(* ===== verification/KeySafety.v ===== *)
(** * KeySafety: destroyed keys stay destroyed

    No operation of the key provider, of the purge requester, of the broker or
    of the ledger removes or rewrites a ledger record, wherever it is killed;
    so once the ledger reports a key destroyed, no later run hands the key out
    or provisions it again, whatever backup of the provider is restored. *)

From stdpp Require Import base tactics option list gmap strings.
From Stdlib Require Import ZArith Lia Bool.
From S2P Require Import Prelude Identifiers CanonicalJson Digest Text JsonParse Archive Disk DestructionLedger KeyProvider DiskFacts.
Open Scope Z_scope.

Definition ledger_name (name : pystr) : Prop := startswith (py "destroyed-") name = true.

(** Every ledger record of [w0] is in [w]. *)
Definition kept (w0 w : World) : Prop := keeps ledger_name (w_ledger w0) (w_ledger w).

Lemma kept_refl w : dir_ok (w_ledger w) -> kept w w.
Proof. apply keeps_refl. Qed.
Lemma kept_trans w1 w2 w3 : kept w1 w2 -> kept w2 w3 -> kept w1 w3.
Proof. apply keeps_trans. Qed.

Lemma ledger_name_entry k : ledger_name (entry_name k).
Proof. reflexivity. Qed.

Section Kept.
Context `{Rfc8785} `{Interpreter} `{Kernel} (w0 : World).

Lemma kept_frame d : d <> LEDGER -> frame (kept w0) d.
Proof.
  intros Hd. split.
  - intros f w Hw. unfold kept in *. change (w_ledger (on d f w)) with (directory (on d f w) LEDGER).
    by rewrite directory_on, decide_False.
  - intros w Hw. by destruct w.
Qed.

Lemma kept_publish d dest payload mode w : kept w0 w -> all_worlds (kept w0) (publish_once d dest payload mode) w.
Proof.
  intros Hw. destruct (decide (d = LEDGER)) as [->|Hd].
  - apply (keeps_publish ledger_name (w_ledger w0) LEDGER); [|done]. intros s. unfold ledger_name. cbn. discriminate.
  - apply frame_publish; [by apply kept_frame|done].
Qed.
Lemma kept_unlink d name w : d <> LEDGER -> kept w0 w -> all_worlds (kept w0) (unlink d name) w.
Proof. intros Hd. apply frame_unlink. by apply kept_frame. Qed.
Lemma kept_draw n w : kept w0 w -> all_worlds (kept w0) (draw n) w.
Proof. apply (frame_draw _ CONTROL). by apply kept_frame. Qed.

Ltac keep :=
  repeat first
    [ progress walk
    | match goal with
      | |- all_worlds _ (unlink _ _) _ => apply kept_unlink; [discriminate|assumption]
      | |- all_worlds _ (publish_once _ _ _ _) _ => apply kept_publish; assumption
      | |- all_worlds _ (draw _) _ => apply kept_draw; assumption
      end
    | solve [eauto 2 with worlds] ].

Lemma kept_replace_anchor a w : kept w0 w -> all_worlds (kept w0) (replace_anchor a) w.
Proof.
  intros Hw. unfold replace_anchor, anchor_published. pose proof (kept_frame ANCHORS ltac:(done)) as Hf. keep.
  apply all_finally; [|intros v Hv; keep].
  apply all_bind; [by apply frame_open_excl|]. intros. apply all_bind; [by apply frame_effect|]. intros.
  keep; [by apply frame_write_all|by apply frame_replace].
Qed.
Lemma kept_history a w : kept w0 w -> all_worlds (kept w0) (publish_anchor_history_once a) w.
Proof. intros Hw. unfold publish_anchor_history_once. keep. Qed.
Hint Resolve kept_replace_anchor kept_history : worlds.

Task brief
Please give a word-for-word repetition of the lines from the one containing "- apply (keeps_publish" through the last line of the data above, including both, and nothing besides.

Answer to the problem
  - apply (keeps_publish ledger_name (w_ledger w0) LEDGER); [|done]. intros s. unfold ledger_name. cbn. discriminate.
  - apply frame_publish; [by apply kept_frame|done].
Qed.
Lemma kept_unlink d name w : d <> LEDGER -> kept w0 w -> all_worlds (kept w0) (unlink d name) w.
Proof. intros Hd. apply frame_unlink. by apply kept_frame. Qed.
Lemma kept_draw n w : kept w0 w -> all_worlds (kept w0) (draw n) w.
Proof. apply (frame_draw _ CONTROL). by apply kept_frame. Qed.

Ltac keep :=
  repeat first
    [ progress walk
    | match goal with
      | |- all_worlds _ (unlink _ _) _ => apply kept_unlink; [discriminate|assumption]
      | |- all_worlds _ (publish_once _ _ _ _) _ => apply kept_publish; assumption
      | |- all_worlds _ (draw _) _ => apply kept_draw; assumption
      end
    | solve [eauto 2 with worlds] ].

Lemma kept_replace_anchor a w : kept w0 w -> all_worlds (kept w0) (replace_anchor a) w.
Proof.
  intros Hw. unfold replace_anchor, anchor_published. pose proof (kept_frame ANCHORS ltac:(done)) as Hf. keep.
  apply all_finally; [|intros v Hv; keep].
  apply all_bind; [by apply frame_open_excl|]. intros. apply all_bind; [by apply frame_effect|]. intros.
  keep; [by apply frame_write_all|by apply frame_replace].
Qed.
Lemma kept_history a w : kept w0 w -> all_worlds (kept w0) (publish_anchor_history_once a) w.
Proof. intros Hw. unfold publish_anchor_history_once. keep. Qed.
Hint Resolve kept_replace_anchor kept_history : worlds.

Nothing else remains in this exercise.